So, I'm trying to implement the classical algorithm described in this paper Image and Video Upscaling from Local Self-Examples and this presentation to serve as a baseline for comparison with AI/NN-based approaches for the same problem. My issue is that I have some trouble with the notation used, and I believe there is some information missing (or implied) for someone looking to implement this by simply going through the paper.

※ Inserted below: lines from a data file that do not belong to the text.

(* ===== verification/Json.v ===== *)
(** * JSON values

    [serde_json::Value] as the ODM uses it.  A number is an unsigned or negative
    64-bit integer or a binary64 float; floats are the Standard Library's
    specification floats, with their rounding to nearest.  The text of a value
    is a parameter, [to_json]. *)

From S2P Require Import Prelude BTree.
From Stdlib Require Export SpecFloat.

(** [serde_json::Number]. *)
Inductive Number :=
| PosInt (n : N)
| NegInt (z : Z)
| Float (f : spec_float).

Inductive Value :=
| Null
| Bool (b : bool)
| Num (n : Number)
| Str (s : string)
| Array (items : list Value)
| Object (fields : list (string * Value)).

(** Induction with hypotheses for array items and object fields. *)
Section value_ind.
Context (P : Value -> Prop).
Hypothesis HNull : P Null.
Hypothesis HBool : forall b, P (Bool b).
Hypothesis HNum : forall n, P (Num n).
Hypothesis HStr : forall s, P (Str s).
Hypothesis HArray : forall vs, Forall P vs -> P (Array vs).
Hypothesis HObject : forall fs, Forall (fun kv => P kv.2) fs -> P (Object fs).

Fixpoint value_ind' (v : Value) : P v :=
  match v with
  | Null => HNull
  | Bool b => HBool b
  | Num n => HNum n
  | Str s => HStr s
  | Array vs =>
      HArray vs ((fix go (vs : list Value) : Forall P vs :=
        match vs with
        | [] => List.Forall_nil P
        | v :: vs => List.Forall_cons P v vs (value_ind' v) (go vs)
        end) vs)
  | Object fs =>
      HObject fs ((fix go (fs : list (string * Value)) : Forall (fun kv => P kv.2) fs :=
        match fs with
        | [] => List.Forall_nil _
        | kv :: fs => List.Forall_cons (fun kv => P kv.2) kv fs (value_ind' kv.2) (go fs)
        end) fs)
  end.
End value_ind.

(** ** Integers and floats *)

Definition i64_max : Z := 2 ^ 63 - 1.
Definition i64_min : Z := - 2 ^ 63.

(** Conversion of an integer to binary64. *)
Definition f64_of_Z (z : Z) : spec_float := binary_normalize 53 1024 z 0 false.
Definition f64_add (a b : spec_float) : spec_float := SFadd 53 1024 a b.
Definition f64_is_finite (f : spec_float) : bool :=
  match f with S754_zero _ | S754_finite _ _ _ => true | _ => false end.

Definition as_i64 (n : Number) : option Z :=
  match n with
  | PosInt n => if decide (Z.of_N n <= i64_max)%Z then Some (Z.of_N n) else None
  | NegInt z => Some z
  | Float _ => None
  end.

Definition as_u64 (n : Number) : option N :=
  match n with PosInt n => Some n | _ => None end.

Definition as_f64 (n : Number) : spec_float :=
  match n with
  | PosInt n => f64_of_Z (Z.of_N n)
  | NegInt z => f64_of_Z z
  | Float f => f
  end.

(** [Number::from(i64)] and [Number::from_f64]. *)
Definition number_from_i64 (z : Z) : Number :=
  if decide (0 <= z)%Z then PosInt (Z.to_N z) else NegInt z.
Definition number_from_f64 (f : spec_float) : option Number :=
  if f64_is_finite f then Some (Float f) else None.

(** [i64::checked_add] *)
Definition checked_add (a b : Z) : option Z :=
  if decide (i64_min <= a + b <= i64_max)%Z then Some (a + b)%Z else None.

(** ** Equality *)

Definition number_eqb (a b : Number) : bool :=
  match a, b with
  | PosInt a, PosInt b => bool_decide (a = b)
  | NegInt a, NegInt b => bool_decide (a = b)
  | Float a, Float b => SFeqb a b
  | _, _ => false
  end.

Definition list_eqb {A} (eqb : A -> A -> bool) : list A -> list A -> bool :=
  fix go (xs ys : list A) : bool :=
    match xs, ys with
    | [], [] => true
    | x :: xs, y :: ys => eqb x y && go xs ys
    | _, _ => false
    end.

(** [PartialEq] of values. *)
Fixpoint value_eqb (a b : Value) {struct a} : bool :=
  match a, b with
  | Null, Null => true
  | Bool a, Bool b => Bool.eqb a b
  | Num a, Num b => number_eqb a b
  | Str a, Str b => bool_decide (a = b)
  | Array xs, Array ys => list_eqb value_eqb xs ys
  | Object xs, Object ys =>
      list_eqb (fun x y => bool_decide (x.1 = y.1) && value_eqb x.2 y.2) xs ys
  | _, _ => false
  end.

(** ** Accessors *)

Definition as_object (v : Value) : option (list (string * Value)) :=
  match v with Object fs => Some fs | _ => None end.
Definition as_array (v : Value) : option (list Value) :=
  match v with Array vs => Some vs | _ => None end.
Definition is_null (v : Value) : bool := match v with Null => true | _ => false end.
Definition is_number (v : Value) : bool := match v with Num _ => true | _ => false end.

(** A field of an object. *)
Definition field (v : Value) (k : string) : option Value :=
  match v with Object fs => BTreeMap.get fs k | _ => None end.

(** The JSON text of a value, [serde_json::to_string]. *)
Class JsonText := { to_json : Value -> string }.

(** ** Equality up to the sign of zero *)

Definition plain_number (n : Number) : bool :=
  match n with Float (S754_zero true) => false | _ => true end.

(** No float in the value is the negative zero. *)
Fixpoint no_negative_zero (v : Value) : bool :=
  match v with
  | Num n => plain_number n
  | Array vs => forallb no_negative_zero vs
  | Object fs => forallb (fun kv => no_negative_zero kv.2) fs
  | _ => true
  end.

Lemma number_eqb_eq a b :
  plain_number a = true -> plain_number b = true -> number_eqb a b = true -> a = b.
Proof.
  destruct a as [a|a|f], b as [b|b|g]; try done; simpl.
  - by intros _ _ ->%bool_decide_eq_true.
  - by intros _ _ ->%bool_decide_eq_true.
  - unfold SFeqb. destruct f as [[]|[]| |[] m e], g as [[]|[]| |[] m' e']; simpl; try done;
      intros _ _; destruct (Z.compare e e') eqn:He; try done;
      apply Z.compare_eq in He as ->; destruct (Pos.compare_cont Eq m m') eqn:Hm; try done;
      by apply Pos.compare_eq in Hm as ->.
Qed.

Lemma list_eqb_eq {A} (eqb : A -> A -> bool) (ok : A -> bool) xs ys :
  Forall (fun x => forall y, ok x = true -> ok y = true -> eqb x y = true -> x = y) xs ->
  forallb ok xs = true -> forallb ok ys = true -> list_eqb eqb xs ys = true -> xs = ys.
Proof.
  intros Hall. revert ys. induction Hall as [|x xs Hx _ IH]; intros [|y ys]; simpl; try done.
  rewrite !andb_true_iff. intros [? ?] [? ?] [? ?]. f_equal; auto.
Qed.

(** Equal values without a negative zero are identical. *)
Lemma value_eqb_eq a b :
  no_negative_zero a = true -> no_negative_zero b = true -> value_eqb a b = true -> a = b.
Proof.
  revert b. induction a as [|a|a|a|xs IH|xs IH] using value_ind'; intros [|b|b|b|ys|ys]; try done; simpl.
  - by intros _ _ ->%Bool.eqb_prop.
  - intros ? ? ?. f_equal. by apply number_eqb_eq.
  - by intros _ _ ->%bool_decide_eq_true.
  - intros ? ? ?. f_equal. by eapply list_eqb_eq.
  - intros ? ? ?. f_equal. eapply (list_eqb_eq _ (fun kv => no_negative_zero kv.2)); [|done..].
    eapply Forall_impl; [exact IH|]. intros [k v] Hv [k' v'] ? ?. simpl in *.
    rewrite andb_true_iff, bool_decide_eq_true. intros [-> ?]. f_equal. auto.
Qed.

In particular, on page 6/11 of the paper, in equations (1) and (2), it's not clear to me how the convolution between the image and the filter is supposed to happen, as the filters described in the paper (and shown in the appendix) are, to my understanding, 1-dimensional. Do they simply convolve each row separately and then do the same with the columns, using the same filter coefficients (as described in Jorg Ritter - Wavelet transforms on images - Chapter 2 - Wavelet transforms on images)? Something else? Another thing that strikes me as a bit odd is the notation used in equation (4), page 6/11 -- if the filters are 1d then the indexing operation should yield a scalar value, so why is the dot product used in the equation?
I'd really appreciate any help here -- I've been looking into related material (regarding e.g. discrete wavelet transform) to figure out if there are some commonly used conventions that I'm missing and could provide some insight, but with no result so far.. Of course, if someone is aware of an available implementation, I'd be very grateful if you could point me to it. Many thanks for any help, in advance!